A review of the technology and applications of methods for evaluating the transport of air pollutants


Wujun Dai , Xiaoqi Wang , Shuiyuan Cheng , Ying Zhou , Hanyu Zhang , Panbo Guan , Zhida Zhang , Weichao Bai

DOI:10.1016/j.jes.2022.06.022

Received September 30, 2021,Revised , Accepted June 14, 2022, Available online June 21, 2022

Volume 35,2023,Pages 341-349

A variety of methods based on air quality models, including tracer methods, the brute-force method (BFM), decoupled direct method (DDM), high-order decoupled direct method (HDDM), response surface models (RSMs) and so on forth, have been widely used to study the transport of air pollutants.
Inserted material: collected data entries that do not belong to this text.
(** What a new CIDR inherits: the ports of every rule that covers it. *)
Lemma derive_ports P st n r p :
  loop_inv P st -> (forall q, q ∈ P -> q ∈ L) -> (n, r) ∈ L ->
  (forall q, q ∈ P -> net_ones q.1 <= net_ones n)%nat ->
  (forall q, q ∈ P -> q.1 <> n) ->
  p ∈ checkAndDeriveL4InfoFromAnyMatchingCIDRsTrie (IPNet_String n) (containmentTrie st) (nonHostCIDRs st) <->
  exists q, q ∈ P /\ covers q.1 n /\ p ∈ ports_of q.2.
Proof.
  intros Hinv HP Hn Hsort Hnew. pose proof (lo_canonical _ _ _ (HL _ Hn)) as Hc. cbn in Hc.
  assert (forall q, q ∈ P -> canonical q.1) as Hcan by (intros q Hq; apply (lo_canonical f node), HL; auto).
  unfold checkAndDeriveL4InfoFromAnyMatchingCIDRsTrie. rewrite ParseCIDR_String by done.
  destruct (inv_trie _ _ Hinv) as (nets & Hr & Hnets).
  destruct (find_repr _ _ (net_ip n) Hr) as (ns & -> & _ & Hin).
  assert (forall q e, q ∈ P -> cidrsMap st !! IPNet_String q.1 = Some e ->
        foundInExcept (net_ip n) (fw_Except e) = false) as Hex.
  { intros q e Hq He. destruct (foundInExcept _ _) eqn:E; [exfalso|done].
    apply foundInExcept_true in E as (x & a & m & Hx & HPx & Hcx).
    apply (inv_excepts _ _ Hinv q e x Hq He) in Hx as (q' & Hq' & Hqq & Hx).
    destruct (HE q' x (HP _ Hq') Hx) as (a' & e' & HPx' & _ & _ & _ & _ & Hall).
    assert (e' = m) as -> by congruence.
    destruct (Hall _ Hn) as [[Heq _]|Hd]; [cbn in Heq; by apply (Hnew q')|].
    specialize (Hd _ Hcx). cbn in Hd. rewrite Contains_self in Hd; done. }
  rewrite list_elem_of_bind. split.
  - intros (key & Hp & Hkey). apply list_elem_of_fmap in Hkey as (m & -> & Hm).
    apply Hin in Hm as [Hm Hcm]. apply Hnets in Hm as [(q & Hq & <-) Hh].
    rewrite (inv_nonHost _ _ Hinv q Hq), Hh in Hp.
    destruct (cidrsMap st !! IPNet_String q.1) as [e|] eqn:He; [|by apply not_elem_of_nil in Hp].
    rewrite (Hex q e Hq He) in Hp.
    apply (inv_ports _ _ Hinv q e p Hq He) in Hp as (q' & Hq' & Hcov & Hp).
    exists q'. split; [done|]. split; [|done]. eapply covers_trans; [done|].
    eapply (Contains_nested n q.1 (net_ip n)); auto using Contains_self.
  - intros (q & Hq & Hcov & Hp). exists (IPNet_String q.1).
    assert (host_len q.1 = false) as Hh.
    { destruct (host_len q.1) eqn:Hh; [exfalso|done].
      apply (lo_host _ _ _ (HL q (HP q Hq))) in Hh. apply (Hnew q Hq).
      apply covers_antisym; [done|auto|done|].
      pose proof (covers_ones n q.1 Hc (Hcan q Hq) Hcov) as Ho.
      destruct (canonical_mask n Hc) as (Hle & _ & _). destruct Hcov as [Hlen _]. lia. }
    split.
    + rewrite (inv_nonHost _ _ Hinv q Hq), Hh.
      destruct (proj2 (inv_dom _ _ Hinv (IPNet_String q.1))) as [e He]; [eauto|].
      rewrite He, (Hex q e Hq He). apply (inv_ports _ _ Hinv q e p Hq He).
      exists q. split; [done|]. split; [apply covers_refl|done].
    + apply list_elem_of_fmap. exists q.1. split; [done|]. apply Hin. split.
      * apply Hnets. eauto.
      * eapply covers_Contains; [done|auto|done|by apply Contains_self].
Qed.

Lemma live_String_inj q q' : q ∈ L -> q' ∈ L -> IPNet_String q.1 = IPNet_String q'.1 -> q.1 = q'.1.
Proof. intros Hq Hq'. apply IPNet_String_inj; by eapply lo_canonical, HL. Qed.

(** One iteration, with [P] the live rules before it. *)
Section step.
Context (P : list netrule) (st : loopState) (n : IPNet) (r : EbpfFirewallRules).
Context (Hinv : loop_inv P st) (HP : forall q, q ∈ P -> q ∈ L) (Hn : (n, r) ∈ L).
Context (Hsort : forall q, q ∈ P -> (net_ones q.1 <= net_ones n)%nat).
Let P' := P ++ [(n, r)].

Lemma step_mem q : q ∈ P' <-> q ∈ P \/ q = (n, r).
Proof. unfold P'. set_solver. Qed.

Lemma step_live q : q ∈ P' -> q ∈ L.
Proof. intros [?| ->]%step_mem; auto. Qed.

Lemma step_canonical q : q ∈ P' -> canonical q.1.
Proof. intros Hq. by eapply lo_canonical, HL, step_live. Qed.

Lemma step_inj q : q ∈ P' -> IPNet_String q.1 = IPNet_String n -> q.1 = n.
Proof. intros Hq. apply (live_String_inj q (n, r)); auto using step_live. Qed.

Lemma step_ne q : q ∈ P' -> q.1 <> n -> IPNet_String n <> IPNet_String q.1.
Proof. intros Hq Hne Heq. by apply Hne, step_inj. Qed.

(** No earlier CIDR is strictly inside the new one. *)
Lemma step_not_inside q : q ∈ P -> covers n q.1 -> q.1 = n.
Proof.
  intros Hq Hc. symmetry. pose proof (Hsort q Hq).
  assert (canonical n) by (apply (step_canonical (n, r)), step_mem; auto).
  assert (canonical q.1) by (apply step_canonical, step_mem; auto).
  apply covers_antisym; [done..|]. apply Nat.le_antisymm; auto using covers_ones.
Qed.

Lemma step_existing e :
  cidrsMap st !! IPNet_String n = Some e -> exists q, q ∈ P /\ q.1 = n.
Proof.
  intros Ee. destruct (proj1 (inv_dom _ _ Hinv _) (mk_is_Some _ _ Ee)) as (q & Hq & Hs).
  exists q. split; [done|]. apply step_inj; [by apply step_mem; left|done].
Qed.

Lemma step_absent : cidrsMap st !! IPNet_String n = None -> forall q, q ∈ P -> q.1 <> n.
Proof.
  intros HN q Hq Hqn. apply eq_None_not_Some in HN. apply HN, (inv_dom _ _ Hinv).
  exists q. by rewrite Hqn.
Qed.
These methods have good applicability for the transport of air pollutants with simple formation mechanisms. However, differences in research conclusions on secondary pollutants with obvious nonlinear characteristics have been reported. For example, the tracer method is suitable for the study of simplified scenarios, while HDDM and RSMs are more suitable for the study for nonlinear pollutants. Multiple observation techniques, including conventional air pollutant observation, lidar observation, air sounding balloons, vehicle-mounted and ship-borne technology, aerial surveys, and remote sensing observations, have been utilized to investigate air pollutant transport characteristics with time resolution as high as 1 sec. In addition, based on a multi-regional input-output model combined with emission inventories, the transfer of air pollutant emissions can be evaluated and applied to study the air pollutant transport characteristics. Observational technologies have advantages in temporal resolution and accuracy, while modeling technologies are more flexible in spatial resolution and research plan setting. In order to accurately quantify the transport characteristics of pollutants, it is necessary to develop a research method for interactive verification of observation and simulation. Quantitative evaluation of the transport of air pollutants from different angles can provide a scientific basis for regional joint prevention and control.